23rd May 2015
This deep and somewhat unsettling comedy drama by Richard Everett was one I had not previously seen and with only 5 actors on stage it was a huge challenge for Ewhurst Players – however, they met the challenge head on and what a show it was!
The central character of Grace, inhabited, rather than acted by Patsy Mortimore, was the widow of the recently deceased vicar Bardolph – known as Bardie. Unwilling to let go of the past, Grace conversed with the ghost of Bardie (played by Barrie Heathcote in suitably gentle and scholarly way), pottering about in the greenhouse and visible only to her.
Their daughter Jo, played by Jay Garland, was with her mother, supporting her in her grief.
Come to visit her new home was the new vicar, Sarah, played by Catherine van’t Riet.
Grace’s missionary sister Ruth (Jane Biggins), down to earth and sensible, had also arrived to console, though much of the time seemed to be taken with sisterly bickering, childhood grudges coming to the surface – all beautifully timed and delivered by both ladies! However, in a wonderfully enacted scene, she then revealed that after a moment of rashness 30 years previously, she had borne a son, Jeremy – fathered by Bardie! She eventually revealed that she was the one who did the seducing!
This crushing revelation, central to the plot, and its ramifications gave the five actors great scope to show their talents. Patsy Mortimore was superb as Grace. She was on stage most of the time and the role was enormous. Her range of emotions and the depth of her acting ability were the cornerstone on which this mighty evening’s enjoyment was built.
Barrie Heathcote as her ghostly husband was a splendid foil to his wife’s waspishness, utterly believable as a bookish vicar, though emotionally unable to comprehend fully the depth of his wife’s distress. Their scenes together were delightful throughout.
Jane Biggins’ Ruth was played with great depth, defiance and guilt ridden angst mixed together.
Jay Garland was the worried daughter Jo, trying so hard but failing to keep the peace with an authenticity which was almost unnerving; a good person caught up in a ghastly situation not of her making.
Catherine van’t Riet, played the new vicar come to take over the parish, who was uncertain whether she could accept the position after all that had occurred, pitched Sarah perfectly
Throughout there was a real understanding of all the emotions which flowed through – guilt, anger, remorse, revenge, bewilderment and eventually love and redemption. Add to this some gems of dialogue – laughter and pathos flowed seamlessly.
Set in a rural quintessentially English vicarage garden, the set was fairly simple with centrally placed wrought iron chairs and table, with a greenhouse on one side and french windows leading into the house on the other. Upstage was a brick wall with an opening through to a backdrop of a typical rural scene of fields and hedges.

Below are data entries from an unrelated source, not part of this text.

(* ===== verification/Runtime.v ===== *)
(** * The runtime that the queue threads share

    The queue threads of [nfqueue.rs] share the engine, a shutdown flag, the
    registry of reply flows and two bounded channels, and each owns a verdict
    socket.  [World] is what one of them sees.  Other threads act whenever it
    takes a lock or looks at the flag: what they do then is a script, and the
    theorems hold for every script. *)

From S2P Require Import Prelude Text Net Application Model State StateFacts StateLearning.
From S2P Require Import StateLearningFacts Policy Learning Snapshots Marks Nftables Decision.
From S2P Require Import Netlink Packet Progress Capture Registry.
From S2P Require Import Protocol Bus Pinning Storage Engine EngineLearning EngineControl EngineLaws.
From S2P Require Import EngineSafety EngineRuns Authority.
Local Open Scope Z_scope.

(** ** Errors *)

(** An error of the process resolver. *)
Record ResolveError : Type := mkResolveError {
  resolve_timed_out : bool;
  resolve_message : ustring
}.

(** The [anyhow] errors of the queue threads, by the place that raises them. *)
Inductive QueueFailure : Type :=
| EngineMutexPoisoned
| EngineRefused (error : ProtocolError)
| RegistryMutexPoisoned
| VerdictNotBuilt (error : ParseError)
| VerdictNotSent
| PacketNotParsed (error : ParseError)
| PolicyChanged
| OutsidePendingDomain
| BlockAllDenies
| NoRuleForEndpoint
| NoRuleMatched
| IdentityNotEstablished (error : ResolveError)
| DecisionUnavailable
| QueueWaitTimedOut
| DecisionDeadlineExpired
| ObservationInvalid
| ObservationConflict (error : ProtocolError)
| ObservationQueueFull
| ObservationWorkerGone
| ObservationPersistencePaused
| ProgressRefused (error : ProgressError)
| TicketRefused (error : RegistryError)
| OutgoingWithoutPort
| SchedulerRefused
| WorkerDisconnected
| DispatchFailed
| CompletionMismatch
| NoProgressPossible
| CompletionBoundViolated
| ReceiveFailed
| ReplyWithoutIdentifier
| PendingRefused (error : PendingError)
| PendingDisappeared
| CaptureFailed (error : CaptureError)
| LearningIdReused.

Definition is_attribution_timeout (error : QueueFailure) : bool :=
  match error with
  | IdentityNotEstablished error => error.(resolve_timed_out)
  | _ => false
  end.

(** ** Channels *)

(** What the socket of a queue delivers. *)
Inductive QueueReceive : Type :=
| Idle
| Interrupted
| Overflow
| Datagram (bytes : Bytes).
(** A packet gets one verdict, or none and the error says so. *)
Lemma return_enforcing_spec work decision ticket strategy (w w' : World) r :
  return_enforcing_verdict work decision ticket strategy w = (w', r) ->
  later w w'
  /\ ((is_ok r = false /\ sent (socket w') = sent (socket w))
      \/ exists m accepted error, sent (socket w') = sent (socket w) ++ [m]
         /\ answered w w' (work_packet_id work) decision strategy m accepted error).
Proof.
  unfold return_enforcing_verdict. rewrite run_bind.
  set (timed_out := match decision with Ok _ => _ | Err _ => _ end).
  assert (exists w1, (if timed_out then record_attribution_timeout else mret tt : ST World QueueFailure _) w
    = (w1, Ok tt) /\ quiet w w1) as (w1 & -> & Hq).
  { destruct timed_out; [|by exists w]. eexists. split; [reflexivity|].
    apply (count_quiet (E := QueueFailure)). }
  rewrite run_bind. destruct (return_packet_verdict _ decision strategy w1) as [w2 r2] eqn:Hret.
  apply return_packet_spec in Hret as [Hl2 Hret]. rewrite (proj2 Hq) in Hret.
  destruct r2 as [[accepted error]|err].
  2: { intros [= <- <-]. split; [etrans; [apply Hq|done]|]. by left. }
  destruct Hret as (m & Hsent & Hans). intros Hrun.
  assert (Ha : quiet w2 w').
  { change w' with (w', r).1. rewrite <-Hrun.
    match goal with |- quiet _ (?m w2).1 => assert (Hm : always quiet m); [|apply Hm] end.
    unfold complete_outgoing, record_outgoing_verdict, enqueue_learning_attribution,
      submit_learning_attribution.
    always_by quiet_primitive. }
  split; [etrans; [apply Hq|]; etrans; [exact Hl2|apply Ha]|]. right. exists m, accepted, error.
  rewrite (proj2 Ha). split; [done|]. destruct Hans as [Hid Hcase]. split; [done|].
  destruct Hcase as [?|(auth & ws & Hd & Hl1 & Hl3 & Hrest)]; [by left|]. right. exists auth, ws.
  split; [done|]. split; [etrans; [apply Hq|done]|]. split; [etrans; [done|apply Ha]|done].
Qed.

(** A standing authorization carries over what was decided when it was made. *)
Lemma stands_permits (wd ws : World) packet auth i :
  world_ok wd -> live wd -> later wd ws -> authorized (application_policy (shared wd)) packet auth ->
  stands ws auth -> permits (application_policy (shared wd)) (connection packet) i ->
  permits (application_policy (shared ws)) (connection packet) i.
Proof.
  intros Hok Hlived Hl [Hamode Hagen _] [Hlive _ Hmode Hgen].
  pose proof (live_engine_ok wd Hok Hlived) as Hokd.
  destruct (later_live _ _ Hl Hok Hlive) as [_ Hev].
  destruct (resident_mode (state (shared wd))) as [Em Eg].
  rewrite <-(base_policy _ (sound_base _ Hokd)) in Em, Eg.
  apply permits_evolves; [done..|apply Hlive|congruence|congruence].
Qed.

(** A verdict that lets a packet pass; a rejected packet carries its own mark. *)
Definition accepting (m : SentVerdict) : Prop :=
  exists strategy mark, (sent_code m, sent_mark m) = authorization_verdict Accept strategy mark.

Lemma accepting_action m action strategy mark :
  accepting m -> (sent_code m, sent_mark m) = authorization_verdict action strategy mark ->
  action = Accept.
Proof.
  intros (strategy' & mark' & ->). destruct action, strategy, strategy'; try done.
  cbn. intros [= Hmark]. rewrite handoff_sum, reject_sum in Hmark.
  pose proof (Z.mod_pos_bound mark (2 ^ 30) ltac:(lia)).
  pose proof (Z.mod_pos_bound mark' (2 ^ 30) ltac:(lia)). lia.
Qed.

(** The engine is not locked. *)
Definition unlocked (e : Engine B D) : Prop := fatal e = false /\ poisoned e = false.
End Verdicts.
(** After the worker's turn nothing is lost, unless it is gone with its job. *)
Lemma worker_turn_accounted held r :
  accounted held r ->
  accounted held (worker_turn r) \/ (safe (worker_turn r) /\ worker_gone (worker_turn r) = true
                                     /\ completions (worker_turn r) = None).
Proof.
  intros Hacc. assert (Hkeep : forall gone turns,
    accounted held (set_channels (jobs r) (completions r) gone turns r))
    by (intros gone turns; destruct Hacc as [[] ? ? ? ? ? ? ?]; by split).
  pose proof Hacc as [Hsafe Hq Hch Hfl Hcount _ _ _]. pose proof Hsafe as [S1 S2 S3 S4]. unfold worker_turn.
  destruct (default WorkerWaits (head (worker_turns r))).
  - left. apply Hkeep.
  - destruct (worker_gone r); [left; apply Hkeep|].
    destruct (jobs r) as [job|] eqn:Hj.
    2: { left. apply Hkeep. }
    destruct (decide_packet_batch_until (E := Empty_set) (job_batch job) (world r)) as [w' [ds|[]]] eqn:E.
    pose proof (decide_quiet (E := Empty_set) (job_batch job) (world r)) as [Hl Hs].
    rewrite E in Hl, Hs. cbn [fst] in Hl, Hs.
    destruct Hch as [?|Hc]; [congruence|]. cbn [completions set_world]. rewrite Hc.
    apply decide_ok in E as [Hlen Hds]; [|done..].
    assert (Hsafe' : safe (set_world w' r)).
    { apply (safe_next r w' []); try done. by rewrite Hs, app_nil_r. }
    unfold flying in Hcount. rewrite Hj, Hc in Hcount. cbn in Hcount. rewrite app_nil_r in Hcount.
    left. apply (accounted_move held _ r); try done.
    + destruct Hsafe' as [T1 T2 T3 _]. split; cbn; try done.
      intros c k work d [= <-]. cbn. apply Hds.
    + by left.
    + intros Hz. by destruct (Hfl Hz).
    + cbn. by rewrite Hs.
    + unfold waiting, queued, flying. cbn. by rewrite Hj, Hc, app_nil_r.
  - destruct (completions r) as [c|] eqn:Hc; [|right; by split_and!].
    destruct Hch as [Hj|?]; [|congruence]. left. rewrite Hj in Hkeep. apply Hkeep.
Qed.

Staging was sensitively handled with use of freezes in shadow, spotlighting the relevant part of the stage where the action was taking place. There was an intimate feel which drew one into the action, agog for the next revelation! The sound effects were well handled, bird song and the rippling of the all important stream where Bardie died (or was he killed?)
The Director George Yates’ notes informed us that this play was a great success at the Chichester Festival Theatre (featuring a huge set and a real stream!). Having now seen this superb production, I can fully understand why. George thoroughly understood the great depth of this play and his five talented actors did him proud. Ewhurst Players, I salute you for providing a superb performance.
I, and my partner Sue, greatly enjoyed the whole evening and may I thank the Company for their now customary warm and attentive hospitality. The food and wine in the pre-show supper were almost, but not quite as good as the performance!